## Work request
Print the listing in full, exactly as it stands.

Data extract section start

(** * Replica selection and inbound call contexts

    A shallow embedding of two units of the tablet database:

    - [Rpc]: [src/yb/rpc/rpc_context.cc], the per-call object handed to
      service handlers ([RpcContext]) together with the protobuf tracer
      [PbTracer] it uses for trace events;
    - [Placement]: the locality-aware replica selector exercised by
      [src/yb/integration-tests/placement_info-itest.cc].

    Stateful code is written in a small state-and-failure monad over a
    [World] that holds the heap objects the code touches and the sequence of
    calls it makes on its collaborators. *)

From Stdlib Require Import ZArith String Ascii List Lia DecimalString.
From Stdlib Require Import DecimalNat Permutation.
From stdpp Require Import base option strings list gmap.

#[local] Set Warnings "-register-all".

Module Rpc.

(** ** Protobuf messages *)

(** A message as the reflection interface shows it: named fields holding a
    string, a number or a nested message. *)
Inductive FieldValue : Type :=
| FString (s : string)
| FInt (z : Z)
| FMessage (fields : list (string * FieldValue)).

Definition Message : Type := list (string * FieldValue).

(** [EmptyMessagePB]: the message type without fields. *)
Definition EmptyMessagePB : Message := [].

(** Every string held by a field of the message, at any nesting depth. *)
Fixpoint value_strings (v : FieldValue) : list string :=
  match v with
  | FString s => [s]
  | FInt _ => []
  | FMessage fs => flat_map (fun nv => value_strings (snd nv)) fs
  end.

Definition message_strings (m : Message) : list string :=
  flat_map (fun nv => value_strings (snd nv)) m.

(** Structural induction that reaches the values of a nested message. *)
Fixpoint FieldValue_nested_ind (P : FieldValue -> Prop)
    (HString : forall s, P (FString s))
    (HInt : forall z, P (FInt z))
    (HMessage : forall fs, Forall (fun nv => P (snd nv)) fs -> P (FMessage fs))
    (v : FieldValue) : P v :=
  match v with
  | FString s => HString s
  | FInt z => HInt z
  | FMessage fs =>
      HMessage fs
        ((fix all (l : list (string * FieldValue))
            : Forall (fun nv => P (snd nv)) l :=
            match l with
            | [] => List.Forall_nil _
            | nv :: rest =>
                List.Forall_cons _ nv rest
                  (FieldValue_nested_ind P HString HInt HMessage (snd nv))
                  (all rest)
            end) fs)
  end.

(** Modelled from the spec: [pb_util::TruncateFields] and the helpers it
    uses live in pb_util.cc, which is not among the sources.  The spec asks
    to "cap any single field's captured length" at the given number of
    units: a string keeps at most its first [max_len] characters. *)
Fixpoint TruncateString (s : string) (max_len : nat) : string :=
  match max_len, s with
  | O, _ => EmptyString
  | S _, EmptyString => EmptyString
  | S n, String c rest => String c (TruncateString rest n)
  end.
Lemma create_one_Ok b P v r v' :
  create_one b P v = Ok (r, v') →
  (b = true ∧ (reused P v r v' ∨ allocated false P v r v'))
  ∨ allocated true P v r v'.
Proof.
  unfold create_one. intros H.
  apply bind_Ok in H as (v0 & ? & [= <- <-] & H).
  apply bind_Ok in H as (t & ? & [Hd ->]%lift_deref_Ok & H).
  destruct (b && bool_decide (storage_scope t = "global")) eqn:Hcase.
  - apply andb_true_iff in Hcase as [-> Hg%bool_decide_eq_true].
    left. split; [done|].
    unfold allocator_Request in H.
    apply rbind_Ok in H as ([[r0 h0] a0] & Hreq & H). injection H as <- <-.
    simpl.
    eapply Request_Ok_1d in Hreq as [Hhit|Hmiss];
      [| |exact Hd|by apply global_not_2d].
    + left.
      destruct Hhit as (size & it & cached & tok & proto & Hsize & Hit
                        & Htok & Hrc & Hdev & Hproto & -> & Hf1 & Hf2 & _ & Hh).
      exists t, tok, it, cached, (Z.max size (max_bytes tok)), a0.
      split_and!; try done; [|unfold free2; by rewrite Hf2].
      unfold with_alloc, set_allocator, set_derived, set_arena. simpl.
      do 3 f_equal.
      destruct (decide (r0 = P)) as [->|Hne].
      * rewrite list_lookup_insert_eq in Hproto by (by eapply lookup_lt_Some).
        simplify_eq. simpl. done.
      * rewrite list_lookup_insert_ne in Hproto by done. by simplify_eq.
    + right.
      destruct Hmiss as (a1 & Halloc & H1d & H2d & _ & Hh1).
      apply Alloc_Ok in Halloc
        as (t1 & t' & Ht1 & -> & -> & Hrc & Hty & Hdev & Hsc & _ & Hh & Hf1 & Hf2).
      simplify_eq. exists t, t', a0. split_and!; try done.
      * lia.
      * unfold free1 in *. by rewrite Hf1, H1d.
      * unfold free2 in *. by rewrite Hf2, H2d.
      * eexists. rewrite Hh, Hh1. by rewrite (global_not_2d _ Hg).
  - clear Hcase. right.
    apply bind_Ok in H as (r0 & v1 & Halloc & H).
    unfold allocator_Alloc in Halloc.
    apply rbind_Ok in Halloc as ([[r1 h1] a1] & Halloc & Hv1).
    injection Hv1 as <- <-.
    apply Alloc_Ok in Halloc
      as (t1 & t' & Ht1 & -> & -> & Hrc & Hty & Hdev & Hsc & _ & Hh & Hf1 & Hf2).
    simplify_eq.
    apply bind_Ok in H as (v2 & ? & [= <- <-] & H). simpl in H.
    assert (Hlt : (P < length (arena_ v))%nat) by (by eapply lookup_lt_Some).
    apply bind_Ok in H as (t2 & ? & [Ht2 ->]%lift_deref_Ok & H).
    apply bind_Ok in H as (t3 & ? & [Ht3 ->]%lift_deref_Ok & H).
    simpl in Ht2, Ht3.
    rewrite list_lookup_insert_eq in Ht2, Ht3 by done.
    injection Ht2 as <-. injection Ht3 as <-.
    apply bind_Ok in H as (? & v3 & [= <- <-] & H). simpl in H.
    apply bind_Ok in H as (? & v4 & Hadd & H).
    apply add_ref_Ok in Hadd as (t4 & Ht4 & _ & ->). simpl in Ht4.
    apply bind_Ok in H as (? & v5 & [= <- <-] & H). injection H as <- <-.
    rewrite list_insert_insert_eq in Ht4.
    rewrite list_lookup_insert_eq in Ht4 by done.
    injection Ht4 as <-.
    exists t, (set_ref_counter (ref_counter t' + 1)
                 (set_device_type (device_type t') t')),
      (TokenAllocator.log (EvPin P) a1).
    split_and!; try done.
    + simpl. lia.
    + unfold with_alloc, set_allocator, set_derived, set_arena. simpl.
      by rewrite !list_insert_insert_eq.
    + eexists. simpl. by rewrite Hh.
Qed.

Data extract section end

## Problem solution
(** * Replica selection and inbound call contexts

    A shallow embedding of two units of the tablet database:

    - [Rpc]: [src/yb/rpc/rpc_context.cc], the per-call object handed to
      service handlers ([RpcContext]) together with the protobuf tracer
      [PbTracer] it uses for trace events;
    - [Placement]: the locality-aware replica selector exercised by
      [src/yb/integration-tests/placement_info-itest.cc].

    Stateful code is written in a small state-and-failure monad over a
    [World] that holds the heap objects the code touches and the sequence of
    calls it makes on its collaborators. *)

From Stdlib Require Import ZArith String Ascii List Lia DecimalString.
From Stdlib Require Import DecimalNat Permutation.
From stdpp Require Import base option strings list gmap.

#[local] Set Warnings "-register-all".

Module Rpc.

(** ** Protobuf messages *)

(** A message as the reflection interface shows it: named fields holding a
    string, a number or a nested message. *)
Inductive FieldValue : Type :=
| FString (s : string)
| FInt (z : Z)
| FMessage (fields : list (string * FieldValue)).

Definition Message : Type := list (string * FieldValue).

(** [EmptyMessagePB]: the message type without fields. *)
Definition EmptyMessagePB : Message := [].

(** Every string held by a field of the message, at any nesting depth. *)
Fixpoint value_strings (v : FieldValue) : list string :=
  match v with
  | FString s => [s]
  | FInt _ => []
  | FMessage fs => flat_map (fun nv => value_strings (snd nv)) fs
  end.

Definition message_strings (m : Message) : list string :=
  flat_map (fun nv => value_strings (snd nv)) m.

(** Structural induction that reaches the values of a nested message. *)
Fixpoint FieldValue_nested_ind (P : FieldValue -> Prop)
    (HString : forall s, P (FString s))
    (HInt : forall z, P (FInt z))
    (HMessage : forall fs, Forall (fun nv => P (snd nv)) fs -> P (FMessage fs))
    (v : FieldValue) : P v :=
  match v with
  | FString s => HString s
  | FInt z => HInt z
  | FMessage fs =>
      HMessage fs
        ((fix all (l : list (string * FieldValue))
            : Forall (fun nv => P (snd nv)) l :=
            match l with
            | [] => List.Forall_nil _
            | nv :: rest =>
                List.Forall_cons _ nv rest
                  (FieldValue_nested_ind P HString HInt HMessage (snd nv))
                  (all rest)
            end) fs)
  end.

(** Modelled from the spec: [pb_util::TruncateFields] and the helpers it
    uses live in pb_util.cc, which is not among the sources.  The spec asks
    to "cap any single field's captured length" at the given number of
    units: a string keeps at most its first [max_len] characters. *)
Fixpoint TruncateString (s : string) (max_len : nat) : string :=
  match max_len, s with
  | O, _ => EmptyString
  | S _, EmptyString => EmptyString
  | S n, String c rest => String c (TruncateString rest n)
  end.
Lemma create_one_Ok b P v r v' :
  create_one b P v = Ok (r, v') →
  (b = true ∧ (reused P v r v' ∨ allocated false P v r v'))
  ∨ allocated true P v r v'.
Proof.
  unfold create_one. intros H.
  apply bind_Ok in H as (v0 & ? & [= <- <-] & H).
  apply bind_Ok in H as (t & ? & [Hd ->]%lift_deref_Ok & H).
  destruct (b && bool_decide (storage_scope t = "global")) eqn:Hcase.
  - apply andb_true_iff in Hcase as [-> Hg%bool_decide_eq_true].
    left. split; [done|].
    unfold allocator_Request in H.
    apply rbind_Ok in H as ([[r0 h0] a0] & Hreq & H). injection H as <- <-.
    simpl.
    eapply Request_Ok_1d in Hreq as [Hhit|Hmiss];
      [| |exact Hd|by apply global_not_2d].
    + left.
      destruct Hhit as (size & it & cached & tok & proto & Hsize & Hit
                        & Htok & Hrc & Hdev & Hproto & -> & Hf1 & Hf2 & _ & Hh).
      exists t, tok, it, cached, (Z.max size (max_bytes tok)), a0.
      split_and!; try done; [|unfold free2; by rewrite Hf2].
      unfold with_alloc, set_allocator, set_derived, set_arena. simpl.
      do 3 f_equal.
      destruct (decide (r0 = P)) as [->|Hne].
      * rewrite list_lookup_insert_eq in Hproto by (by eapply lookup_lt_Some).
        simplify_eq. simpl. done.
      * rewrite list_lookup_insert_ne in Hproto by done. by simplify_eq.
    + right.
      destruct Hmiss as (a1 & Halloc & H1d & H2d & _ & Hh1).
      apply Alloc_Ok in Halloc
        as (t1 & t' & Ht1 & -> & -> & Hrc & Hty & Hdev & Hsc & _ & Hh & Hf1 & Hf2).
      simplify_eq. exists t, t', a0. split_and!; try done.
      * lia.
      * unfold free1 in *. by rewrite Hf1, H1d.
      * unfold free2 in *. by rewrite Hf2, H2d.
      * eexists. rewrite Hh, Hh1. by rewrite (global_not_2d _ Hg).
  - clear Hcase. right.
    apply bind_Ok in H as (r0 & v1 & Halloc & H).
    unfold allocator_Alloc in Halloc.
    apply rbind_Ok in Halloc as ([[r1 h1] a1] & Halloc & Hv1).
    injection Hv1 as <- <-.
    apply Alloc_Ok in Halloc
      as (t1 & t' & Ht1 & -> & -> & Hrc & Hty & Hdev & Hsc & _ & Hh & Hf1 & Hf2).
    simplify_eq.
    apply bind_Ok in H as (v2 & ? & [= <- <-] & H). simpl in H.
    assert (Hlt : (P < length (arena_ v))%nat) by (by eapply lookup_lt_Some).
    apply bind_Ok in H as (t2 & ? & [Ht2 ->]%lift_deref_Ok & H).
    apply bind_Ok in H as (t3 & ? & [Ht3 ->]%lift_deref_Ok & H).
    simpl in Ht2, Ht3.
    rewrite list_lookup_insert_eq in Ht2, Ht3 by done.
    injection Ht2 as <-. injection Ht3 as <-.
    apply bind_Ok in H as (? & v3 & [= <- <-] & H). simpl in H.
    apply bind_Ok in H as (? & v4 & Hadd & H).
    apply add_ref_Ok in Hadd as (t4 & Ht4 & _ & ->). simpl in Ht4.
    apply bind_Ok in H as (? & v5 & [= <- <-] & H). injection H as <- <-.
    rewrite list_insert_insert_eq in Ht4.
    rewrite list_lookup_insert_eq in Ht4 by done.
    injection Ht4 as <-.
    exists t, (set_ref_counter (ref_counter t' + 1)
                 (set_device_type (device_type t') t')),
      (TokenAllocator.log (EvPin P) a1).
    split_and!; try done.
    + simpl. lia.
    + unfold with_alloc, set_allocator, set_derived, set_arena. simpl.
      by rewrite !list_insert_insert_eq.
    + eexists. simpl. by rewrite Hh.
Qed.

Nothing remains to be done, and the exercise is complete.